● INSTRUCTIONS FOR THE TASK
Using the data below, work out how many lines contain "OpCancel", and report only that number.

────

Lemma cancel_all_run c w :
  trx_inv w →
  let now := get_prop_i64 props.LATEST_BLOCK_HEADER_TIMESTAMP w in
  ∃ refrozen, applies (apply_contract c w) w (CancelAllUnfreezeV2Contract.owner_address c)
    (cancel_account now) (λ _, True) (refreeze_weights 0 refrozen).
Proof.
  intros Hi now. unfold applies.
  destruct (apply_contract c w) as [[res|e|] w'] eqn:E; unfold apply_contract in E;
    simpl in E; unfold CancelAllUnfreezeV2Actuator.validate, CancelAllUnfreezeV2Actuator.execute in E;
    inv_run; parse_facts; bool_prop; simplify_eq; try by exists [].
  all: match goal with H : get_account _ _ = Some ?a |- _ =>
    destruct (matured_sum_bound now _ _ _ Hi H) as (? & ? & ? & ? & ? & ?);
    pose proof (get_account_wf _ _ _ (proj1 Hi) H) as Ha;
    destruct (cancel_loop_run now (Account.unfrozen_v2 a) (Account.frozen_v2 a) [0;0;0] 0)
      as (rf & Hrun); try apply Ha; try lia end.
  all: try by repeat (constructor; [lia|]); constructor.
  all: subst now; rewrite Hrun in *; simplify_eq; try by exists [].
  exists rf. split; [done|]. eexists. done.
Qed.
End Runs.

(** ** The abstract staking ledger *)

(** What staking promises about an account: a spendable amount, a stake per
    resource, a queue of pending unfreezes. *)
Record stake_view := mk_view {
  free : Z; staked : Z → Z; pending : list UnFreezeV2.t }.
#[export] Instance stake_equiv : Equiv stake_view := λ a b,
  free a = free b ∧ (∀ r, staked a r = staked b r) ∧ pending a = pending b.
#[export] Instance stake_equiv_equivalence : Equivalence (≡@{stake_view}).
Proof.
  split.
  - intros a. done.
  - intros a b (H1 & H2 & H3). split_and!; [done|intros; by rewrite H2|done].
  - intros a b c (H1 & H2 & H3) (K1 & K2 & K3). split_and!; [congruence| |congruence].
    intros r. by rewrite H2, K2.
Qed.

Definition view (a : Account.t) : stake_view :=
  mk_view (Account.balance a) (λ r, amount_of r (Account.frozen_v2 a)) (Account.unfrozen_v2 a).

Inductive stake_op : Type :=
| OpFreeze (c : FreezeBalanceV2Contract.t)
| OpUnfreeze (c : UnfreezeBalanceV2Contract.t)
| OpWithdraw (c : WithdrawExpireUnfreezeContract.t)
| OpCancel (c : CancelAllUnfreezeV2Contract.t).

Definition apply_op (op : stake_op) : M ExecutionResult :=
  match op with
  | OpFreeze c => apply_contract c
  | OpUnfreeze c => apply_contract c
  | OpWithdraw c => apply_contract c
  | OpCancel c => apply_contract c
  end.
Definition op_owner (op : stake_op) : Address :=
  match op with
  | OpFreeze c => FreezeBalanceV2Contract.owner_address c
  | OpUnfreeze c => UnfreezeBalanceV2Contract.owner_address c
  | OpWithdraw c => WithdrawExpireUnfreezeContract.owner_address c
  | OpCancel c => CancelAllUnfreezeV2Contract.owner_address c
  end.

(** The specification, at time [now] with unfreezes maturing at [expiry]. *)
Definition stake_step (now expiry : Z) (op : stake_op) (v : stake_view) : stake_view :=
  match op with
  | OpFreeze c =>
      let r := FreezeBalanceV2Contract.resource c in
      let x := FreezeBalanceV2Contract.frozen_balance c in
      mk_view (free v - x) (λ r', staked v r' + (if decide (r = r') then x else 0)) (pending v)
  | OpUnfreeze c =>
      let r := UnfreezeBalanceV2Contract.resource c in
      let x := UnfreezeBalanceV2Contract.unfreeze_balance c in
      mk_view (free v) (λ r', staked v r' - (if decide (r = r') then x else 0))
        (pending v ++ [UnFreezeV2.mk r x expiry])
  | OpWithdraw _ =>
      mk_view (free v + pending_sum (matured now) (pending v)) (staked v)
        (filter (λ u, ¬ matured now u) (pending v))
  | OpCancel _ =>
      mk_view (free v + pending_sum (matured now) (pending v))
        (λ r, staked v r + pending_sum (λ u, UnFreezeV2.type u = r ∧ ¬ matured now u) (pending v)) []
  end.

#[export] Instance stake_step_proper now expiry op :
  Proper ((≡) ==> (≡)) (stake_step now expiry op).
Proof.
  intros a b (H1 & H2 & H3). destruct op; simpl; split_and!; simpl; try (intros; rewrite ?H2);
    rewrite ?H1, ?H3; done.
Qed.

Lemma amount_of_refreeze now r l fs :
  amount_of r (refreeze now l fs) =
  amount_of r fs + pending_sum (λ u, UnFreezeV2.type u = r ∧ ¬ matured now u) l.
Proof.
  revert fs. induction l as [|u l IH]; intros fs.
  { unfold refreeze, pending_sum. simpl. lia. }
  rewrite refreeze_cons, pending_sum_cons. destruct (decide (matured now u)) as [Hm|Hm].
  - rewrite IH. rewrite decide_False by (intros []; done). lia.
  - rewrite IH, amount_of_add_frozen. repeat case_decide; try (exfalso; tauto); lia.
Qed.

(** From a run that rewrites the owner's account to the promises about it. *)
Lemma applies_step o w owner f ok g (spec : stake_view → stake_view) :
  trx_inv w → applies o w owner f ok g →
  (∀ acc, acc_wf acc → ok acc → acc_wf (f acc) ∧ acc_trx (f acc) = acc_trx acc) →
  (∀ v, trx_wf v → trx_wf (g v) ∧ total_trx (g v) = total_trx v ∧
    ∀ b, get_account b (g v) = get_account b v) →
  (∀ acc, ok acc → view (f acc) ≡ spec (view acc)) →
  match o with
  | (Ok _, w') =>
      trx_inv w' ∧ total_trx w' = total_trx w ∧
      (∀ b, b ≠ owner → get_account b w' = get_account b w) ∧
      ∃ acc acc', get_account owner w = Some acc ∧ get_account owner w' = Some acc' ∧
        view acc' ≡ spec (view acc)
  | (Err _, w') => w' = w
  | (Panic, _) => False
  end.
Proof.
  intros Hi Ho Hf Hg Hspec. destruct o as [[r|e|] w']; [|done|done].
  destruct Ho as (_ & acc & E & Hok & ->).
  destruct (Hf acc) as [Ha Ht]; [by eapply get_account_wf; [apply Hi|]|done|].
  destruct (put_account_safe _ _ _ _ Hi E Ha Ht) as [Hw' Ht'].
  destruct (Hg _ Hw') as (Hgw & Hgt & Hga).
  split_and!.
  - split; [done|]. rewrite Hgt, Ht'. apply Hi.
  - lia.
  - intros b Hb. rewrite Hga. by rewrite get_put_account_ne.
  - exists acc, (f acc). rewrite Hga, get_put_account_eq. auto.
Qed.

────

● FINISHED EXERCISE
4